(** * Alkoteka product parser: normalization pipeline, variant detection,
      characteristics merge, discount arithmetic and proxy rotation.

    A shallow embedding of
      - [alkoteka_parser/items.py]        ([calculate_discount],
                                           [clean_title],
                                           [validate_required_field]),
      - [alkoteka_parser/pipelines.py]    (the three item pipelines),
      - [alkoteka_parser/spiders/alkoteka_spider.py]
                                          (characteristics, variants, URLs,
                                           price, stock and asset records),
      - [alkoteka_parser/middlewares.py]  ([ProxyMiddleware],
                                           [RegionMiddleware]),
      - [alkoteka_parser/utils.py]        ([save_proxies_to_file]),
      - [alkoteka_parser/commands/validate.py]
                                          ([DataValidator._validate_item]),
    followed by the properties the specification states about them and
    by further properties of the code. *)

From Stdlib Require Import ZArith NArith List Bool Lia String Ascii.
From Stdlib Require Import Sorting.Sorted Sorting.Permutation.
From Stdlib Require Import Floats.SpecFloat.
From stdpp Require Import gmap.
Import ListNotations.

Local Open Scope Z_scope.

(* ===================================================================== *)
(** * Python strings *)
(* ===================================================================== *)

(** A Python [str] is a sequence of Unicode code points. *)
Module PyStr.

Definition char := N.
Definition str := list N.

Definition bytes_of (s : string) : list N :=
  List.map N_of_ascii (list_ascii_of_string s).
(** * A FastAPI facade over a remote file store: embedding of [app/main.py]

    The module is a thin HTTP layer: each route handler issues calls of the
    storage SDK ([drive_service.files().list/get/get_media/create/delete/
    update]) and reshapes the reply.  The handlers are embedded as functions
    over an explicit world (the state of the remote service together with the
    transcript of the SDK calls made so far); Python exceptions are an error
    outcome, and the one unbounded loop of the module (the chunk loop of
    [download_file]) runs on a step budget. *)

From Stdlib.Strings Require Import Ascii Byte.
From stdpp Require Import base option list strings pretty gmap fin_maps.

(** ** Python values used by the module *)

(** A Python string is held as the bytes of its UTF-8 form.  Its characters
    are the code points those bytes encode (a byte that starts no sequence
    stands for itself). *)
Fixpoint code_points (s : string) : list N :=
  match s with
  | EmptyString => []
  | String b s1 =>
    let v := N_of_ascii b in
    if (v <? 192)%N then v :: code_points s1
    else
      match s1 with
      | EmptyString => [v]
      | String c1 s2 =>
        let v1 := (N_of_ascii c1 - 128)%N in
        if (v <? 224)%N then ((v - 192) * 64 + v1)%N :: code_points s2
        else
          match s2 with
          | EmptyString => [v; N_of_ascii c1]
          | String c2 s3 =>
            let v2 := (N_of_ascii c2 - 128)%N in
            if (v <? 240)%N then
              ((v - 224) * 4096 + v1 * 64 + v2)%N :: code_points s3
            else
              match s3 with
              | EmptyString => [v; N_of_ascii c1; N_of_ascii c2]
              | String c3 s4 =>
                ((v - 240) * 262144 + v1 * 4096 + v2 * 64
                 + (N_of_ascii c3 - 128))%N :: code_points s4
              end
          end
      end
  end.

Definition hex_digit (n : N) : ascii :=
  if (n <? 10)%N then ascii_of_N (48 + n) else ascii_of_N (87 + n).

(** [n] in hexadecimal, lower case, on [digits] digits. *)
Fixpoint hex (digits : nat) (n : N) (rest : string) : string :=
  match digits with
  | 0 => rest
  | S digits => hex digits (n / 16) (String (hex_digit (n mod 16)) rest)
  end.

(** A character as an error message shows it. *)
Definition escape (c : N) : string :=
  if (c <? 256)%N then "\x" +:+ hex 2 c EmptyString
  else if (c <? 65536)%N then "\u" +:+ hex 4 c EmptyString
  else "\U" +:+ hex 8 c EmptyString.

(** Exceptions.  [HTTPException] is FastAPI's, [RuntimeError] is raised by the
    module itself, [KeyError] by subscripting a dict, [UnicodeEncodeError] by
    encoding a string (the characters from [start] up to [stop] cannot be
    encoded); [RemoteError] stands for any instance of [Exception] raised
    inside an SDK call (HTTP errors of the service, transport errors),
    identified by its string form. *)
Inductive exn :=
| HTTPException (status_code : nat) (detail : string)
| RuntimeError (msg : string)
| KeyError (key : string)
| UnicodeEncodeError (encoding object : string) (start stop : nat)
                     (reason : string)
| RemoteError (msg : string).

(** [str(e)] *)
Definition str (e : exn) : string :=
  match e with
  | HTTPException c d => pretty c +:+ ": " +:+ d
  | RuntimeError m => m
  | KeyError k => "'" +:+ k +:+ "'"
  | UnicodeEncodeError encoding object start stop reason =>
    "'" +:+ encoding +:+ "' codec can't encode " +:+
    (if Nat.eqb (stop - start) 1 then
       "character '" +:+ escape (nth start (code_points object) 0%N)
       +:+ "' in position " +:+ pretty start
     else
       "characters in position " +:+ pretty start +:+ "-"
       +:+ pretty (stop - 1))
    +:+ ": " +:+ reason
  | RemoteError m => m
  end.

(** How many characters at the head of [cps] latin-1 does not have. *)
Fixpoint bad_prefix (cps : list N) : nat :=
  match cps with
  | [] => 0
  | c :: cps' => if (c <? 256)%N then 0 else S (bad_prefix cps')
  end.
========
Where does the string "sequence" occur in the material? Copy every line where it does.

◆ **RESPONSE BOX**:
(** A Python [str] is a sequence of Unicode code points. *)
    are the code points those bytes encode (a byte that starts no sequence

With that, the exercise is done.